Could you retype every line of the data underneath without altering anything?

[Collected data]
○ ○ ○ ○

(** The order of [world.items()] does not show in what [World.next]
    returns. *)
Lemma next_any_order (world : World) (snapshot : list ((Z * Z) * State)) :
  snapshot ≡ₚ map_to_list (items world) →
  World_init (Defaultdict (dict (tuple (next_entries snapshot) world).1))
  = (next world).1.
Proof.
  intros Hperm. rewrite next_run. simpl. do 2 f_equal.
  apply map_eq. intros c. by rewrite next_entries_lookup, next_dict_lookup.
Qed.

Lemma World_init_Defaultdict (d : gmap (Z * Z) State) :
  d ≠ ∅ → ∃ mc, __maxcoords d = OK mc ∧ World_init (Defaultdict d) = OK (mkWorld d mc).
Proof.
  intros Hne. destruct (__maxcoords_nonempty d Hne) as (mx & my & Hmc & _).
  exists (mx, my). split; [done|]. unfold World_init. simpl. by rewrite Hmc.
Qed.

Lemma World_init_inv (table : table_arg) (w : World) :
  World_init table = OK w →
  items w = table_dict table ∧ items w ≠ ∅ ∧ __maxcoords (items w) = OK (maxcoords w).
Proof.
  unfold World_init. intros Hinit.
  destruct (__maxcoords (table_dict table)) as [e|mc] eqn:E; [done|].
  unfold OK in Hinit. injection Hinit as Hw. subst w. simpl.
  split; [done|]. split; [|done].
  intros Hempty. rewrite Hempty, __maxcoords_empty in E. done.
Qed.

Lemma next_dict_empty (world : World) :
  dict (tuple (next_entries (map_to_list (items world))) world).1 = ∅ ↔ items world = ∅.
Proof.
  split; intros Hempty; apply map_eq; intros c; rewrite lookup_empty.
  - pose proof (next_dict_lookup world c) as Hl.
    rewrite Hempty, lookup_empty in Hl. by destruct (items world !! c).
  - by rewrite next_dict_lookup, Hempty, lookup_empty.
Qed.

(** ** The step *)

(** C1.  On a world [G] with at least one stored coordinate, [World.next]
    returns a new world [G'] whose stored coordinates are exactly those of
    [G], and which stores at each of them the [next_state] of the state
    stored in [G], computed from the neighbours read in [G] as it was at the
    call: nothing written for this step is read back by it. *)
Theorem next_spec (G : World) :
  items G ≠ ∅ →
  ∃ G', (next G).1 = OK G'
    ∧ dom (items G') = dom (items G)
    ∧ ∀ c s, items G !! c = Some s →
        items G' !! c = Some (next_state s (neighbors c) G).1.
Proof.
  intros Hne. rewrite next_run. simpl.
  set (d := dict (tuple (next_entries (map_to_list (items G))) G).1).
  assert (Hd : d ≠ ∅) by (unfold d; by rewrite next_dict_empty).
  destruct (World_init_Defaultdict d Hd) as (mc & _ & Hinit).
  exists (mkWorld d mc). split; [done|]. simpl. split.
  - apply set_eq. intros c. rewrite !elem_of_dom. unfold d.
    rewrite next_dict_lookup. apply fmap_is_Some.
  - intros c s Hs. unfold d. by rewrite next_dict_lookup, Hs.
Qed.

Lemma next_spec_witness :
  items lone_wire ≠ ∅ ∧
  ∃ G', (next lone_wire).1 = OK G'
    ∧ dom (items G') = dom (items lone_wire)
    ∧ ∀ c s, items lone_wire !! c = Some s →
        items G' !! c = Some (next_state s (neighbors c) lone_wire).1.
Proof.
  assert (Hne : items lone_wire ≠ ∅) by apply map_non_empty_singleton.
  split; [exact Hne | exact (next_spec lone_wire Hne)].
Defined.

(** C6.  [World.next] fails only on a world with no stored coordinate, and
    the world it returns stores no coordinate that the world it was called
    on did not store. *)
Theorem next_keys_subseteq (G : World) :
  match (next G).1 with
  | inr G' => dom (items G') ⊆ dom (items G)
  | inl _ => items G = ∅
  end.
Proof.
  rewrite next_run. simpl.
  set (d := dict (tuple (next_entries (map_to_list (items G))) G).1).
  destruct (decide (d = ∅)) as [Hd|Hd].
  - unfold World_init. simpl. rewrite Hd, __maxcoords_empty. simpl.
    by apply next_dict_empty.
  - destruct (World_init_Defaultdict d Hd) as (mc & _ & ->). simpl.
    intros c. rewrite !elem_of_dom. unfold d.
    rewrite next_dict_lookup. by rewrite fmap_is_Some.
Qed.

(** ** The transition rule *)

Lemma count_True_is_ElecHead (ns : list State) :
  count_True (is_ElecHead <$> ns) = Z.of_nat (length (filter (λ n, n = ElecHead) ns)).
Proof.
  unfold count_True. f_equal. induction ns as [|n ns IH]; [done|].
  rewrite fmap_cons, !filter_cons.
  destruct n; simpl; repeat case_decide; simpl; congruence.
Qed.

(** Only [Wire.next_state] consumes the generator it is given. *)
Lemma next_state_world (cls : State) (g : Gen State) (w : World) :
  (next_state cls g w).2 = match cls with Wire => (tuple g w).2 | _ => w end.
Proof.
  destruct cls; try done.
  cbn [next_state]. rewrite bind_run, tuple_genexpr. cbn [fst snd].
  by case_bool_decide.
Qed.

(** C2.  [next_state] is a function of the class and of the states the
    neighbours yield: [Void] gives [Void]; [Wire] gives [ElecHead] exactly
    when one or two of them are [ElecHead], and [Wire] otherwise;
    [ElecHead] gives [ElecTail] and [ElecTail] gives [Wire], whatever the
    neighbours. *)
Theorem next_state_spec (g : Gen State) (w : World) :
  let heads := length (filter (λ n, n = ElecHead) (tuple g w).1) in
  (next_state Void g w).1 = Void
  ∧ ((next_state Wire g w).1 = ElecHead ↔ heads = 1%nat ∨ heads = 2%nat)
  ∧ (¬ (heads = 1%nat ∨ heads = 2%nat) → (next_state Wire g w).1 = Wire)
  ∧ (next_state ElecHead g w).1 = ElecTail
  ∧ (next_state ElecTail g w).1 = Wire.
Proof.
  intros heads. split; [done|]. split; [|split; [|done]].
  - cbn [next_state]. rewrite bind_run, tuple_genexpr. cbn [fst snd].
    rewrite count_True_is_ElecHead. fold heads.
    case_bool_decide as Hc; simpl.
    + split; [|done]. intros _. set_unfold in Hc. lia.
    + split; [done|]. intros Hh. exfalso. apply Hc. set_unfold. lia.
  - intros Hh. cbn [next_state]. rewrite bind_run, tuple_genexpr. cbn [fst snd].
    rewrite count_True_is_ElecHead. fold heads.
    case_bool_decide as Hc; simpl; [|done].
    exfalso. apply Hh. set_unfold in Hc. lia.
Qed.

○ ○ ○ ○

Your solution:
(** The order of [world.items()] does not show in what [World.next]
    returns. *)
Lemma next_any_order (world : World) (snapshot : list ((Z * Z) * State)) :
  snapshot ≡ₚ map_to_list (items world) →
  World_init (Defaultdict (dict (tuple (next_entries snapshot) world).1))
  = (next world).1.
Proof.
  intros Hperm. rewrite next_run. simpl. do 2 f_equal.
  apply map_eq. intros c. by rewrite next_entries_lookup, next_dict_lookup.
Qed.

Lemma World_init_Defaultdict (d : gmap (Z * Z) State) :
  d ≠ ∅ → ∃ mc, __maxcoords d = OK mc ∧ World_init (Defaultdict d) = OK (mkWorld d mc).
Proof.
  intros Hne. destruct (__maxcoords_nonempty d Hne) as (mx & my & Hmc & _).
  exists (mx, my). split; [done|]. unfold World_init. simpl. by rewrite Hmc.
Qed.

Lemma World_init_inv (table : table_arg) (w : World) :
  World_init table = OK w →
  items w = table_dict table ∧ items w ≠ ∅ ∧ __maxcoords (items w) = OK (maxcoords w).
Proof.
  unfold World_init. intros Hinit.
  destruct (__maxcoords (table_dict table)) as [e|mc] eqn:E; [done|].
  unfold OK in Hinit. injection Hinit as Hw. subst w. simpl.
  split; [done|]. split; [|done].
  intros Hempty. rewrite Hempty, __maxcoords_empty in E. done.
Qed.

Lemma next_dict_empty (world : World) :
  dict (tuple (next_entries (map_to_list (items world))) world).1 = ∅ ↔ items world = ∅.
Proof.
  split; intros Hempty; apply map_eq; intros c; rewrite lookup_empty.
  - pose proof (next_dict_lookup world c) as Hl.
    rewrite Hempty, lookup_empty in Hl. by destruct (items world !! c).
  - by rewrite next_dict_lookup, Hempty, lookup_empty.
Qed.

(** ** The step *)

(** C1.  On a world [G] with at least one stored coordinate, [World.next]
    returns a new world [G'] whose stored coordinates are exactly those of
    [G], and which stores at each of them the [next_state] of the state
    stored in [G], computed from the neighbours read in [G] as it was at the
    call: nothing written for this step is read back by it. *)
Theorem next_spec (G : World) :
  items G ≠ ∅ →
  ∃ G', (next G).1 = OK G'
    ∧ dom (items G') = dom (items G)
    ∧ ∀ c s, items G !! c = Some s →
        items G' !! c = Some (next_state s (neighbors c) G).1.
Proof.
  intros Hne. rewrite next_run. simpl.
  set (d := dict (tuple (next_entries (map_to_list (items G))) G).1).
  assert (Hd : d ≠ ∅) by (unfold d; by rewrite next_dict_empty).
  destruct (World_init_Defaultdict d Hd) as (mc & _ & Hinit).
  exists (mkWorld d mc). split; [done|]. simpl. split.
  - apply set_eq. intros c. rewrite !elem_of_dom. unfold d.
    rewrite next_dict_lookup. apply fmap_is_Some.
  - intros c s Hs. unfold d. by rewrite next_dict_lookup, Hs.
Qed.

Lemma next_spec_witness :
  items lone_wire ≠ ∅ ∧
  ∃ G', (next lone_wire).1 = OK G'
    ∧ dom (items G') = dom (items lone_wire)
    ∧ ∀ c s, items lone_wire !! c = Some s →
        items G' !! c = Some (next_state s (neighbors c) lone_wire).1.
Proof.
  assert (Hne : items lone_wire ≠ ∅) by apply map_non_empty_singleton.
  split; [exact Hne | exact (next_spec lone_wire Hne)].
Defined.

(** C6.  [World.next] fails only on a world with no stored coordinate, and
    the world it returns stores no coordinate that the world it was called
    on did not store. *)
Theorem next_keys_subseteq (G : World) :
  match (next G).1 with
  | inr G' => dom (items G') ⊆ dom (items G)
  | inl _ => items G = ∅
  end.
Proof.
  rewrite next_run. simpl.
  set (d := dict (tuple (next_entries (map_to_list (items G))) G).1).
  destruct (decide (d = ∅)) as [Hd|Hd].
  - unfold World_init. simpl. rewrite Hd, __maxcoords_empty. simpl.
    by apply next_dict_empty.
  - destruct (World_init_Defaultdict d Hd) as (mc & _ & ->). simpl.
    intros c. rewrite !elem_of_dom. unfold d.
    rewrite next_dict_lookup. by rewrite fmap_is_Some.
Qed.

(** ** The transition rule *)

Lemma count_True_is_ElecHead (ns : list State) :
  count_True (is_ElecHead <$> ns) = Z.of_nat (length (filter (λ n, n = ElecHead) ns)).
Proof.
  unfold count_True. f_equal. induction ns as [|n ns IH]; [done|].
  rewrite fmap_cons, !filter_cons.
  destruct n; simpl; repeat case_decide; simpl; congruence.
Qed.

(** Only [Wire.next_state] consumes the generator it is given. *)
Lemma next_state_world (cls : State) (g : Gen State) (w : World) :
  (next_state cls g w).2 = match cls with Wire => (tuple g w).2 | _ => w end.
Proof.
  destruct cls; try done.
  cbn [next_state]. rewrite bind_run, tuple_genexpr. cbn [fst snd].
  by case_bool_decide.
Qed.

(** C2.  [next_state] is a function of the class and of the states the
    neighbours yield: [Void] gives [Void]; [Wire] gives [ElecHead] exactly
    when one or two of them are [ElecHead], and [Wire] otherwise;
    [ElecHead] gives [ElecTail] and [ElecTail] gives [Wire], whatever the
    neighbours. *)
Theorem next_state_spec (g : Gen State) (w : World) :
  let heads := length (filter (λ n, n = ElecHead) (tuple g w).1) in
  (next_state Void g w).1 = Void
  ∧ ((next_state Wire g w).1 = ElecHead ↔ heads = 1%nat ∨ heads = 2%nat)
  ∧ (¬ (heads = 1%nat ∨ heads = 2%nat) → (next_state Wire g w).1 = Wire)
  ∧ (next_state ElecHead g w).1 = ElecTail
  ∧ (next_state ElecTail g w).1 = Wire.
Proof.
  intros heads. split; [done|]. split; [|split; [|done]].
  - cbn [next_state]. rewrite bind_run, tuple_genexpr. cbn [fst snd].
    rewrite count_True_is_ElecHead. fold heads.
    case_bool_decide as Hc; simpl.
    + split; [|done]. intros _. set_unfold in Hc. lia.
    + split; [done|]. intros Hh. exfalso. apply Hc. set_unfold. lia.
  - intros Hh. cbn [next_state]. rewrite bind_run, tuple_genexpr. cbn [fst snd].
    rewrite count_True_is_ElecHead. fold heads.
    case_bool_decide as Hc; simpl; [|done].
    exfalso. apply Hh. set_unfold in Hc. lia.
Qed.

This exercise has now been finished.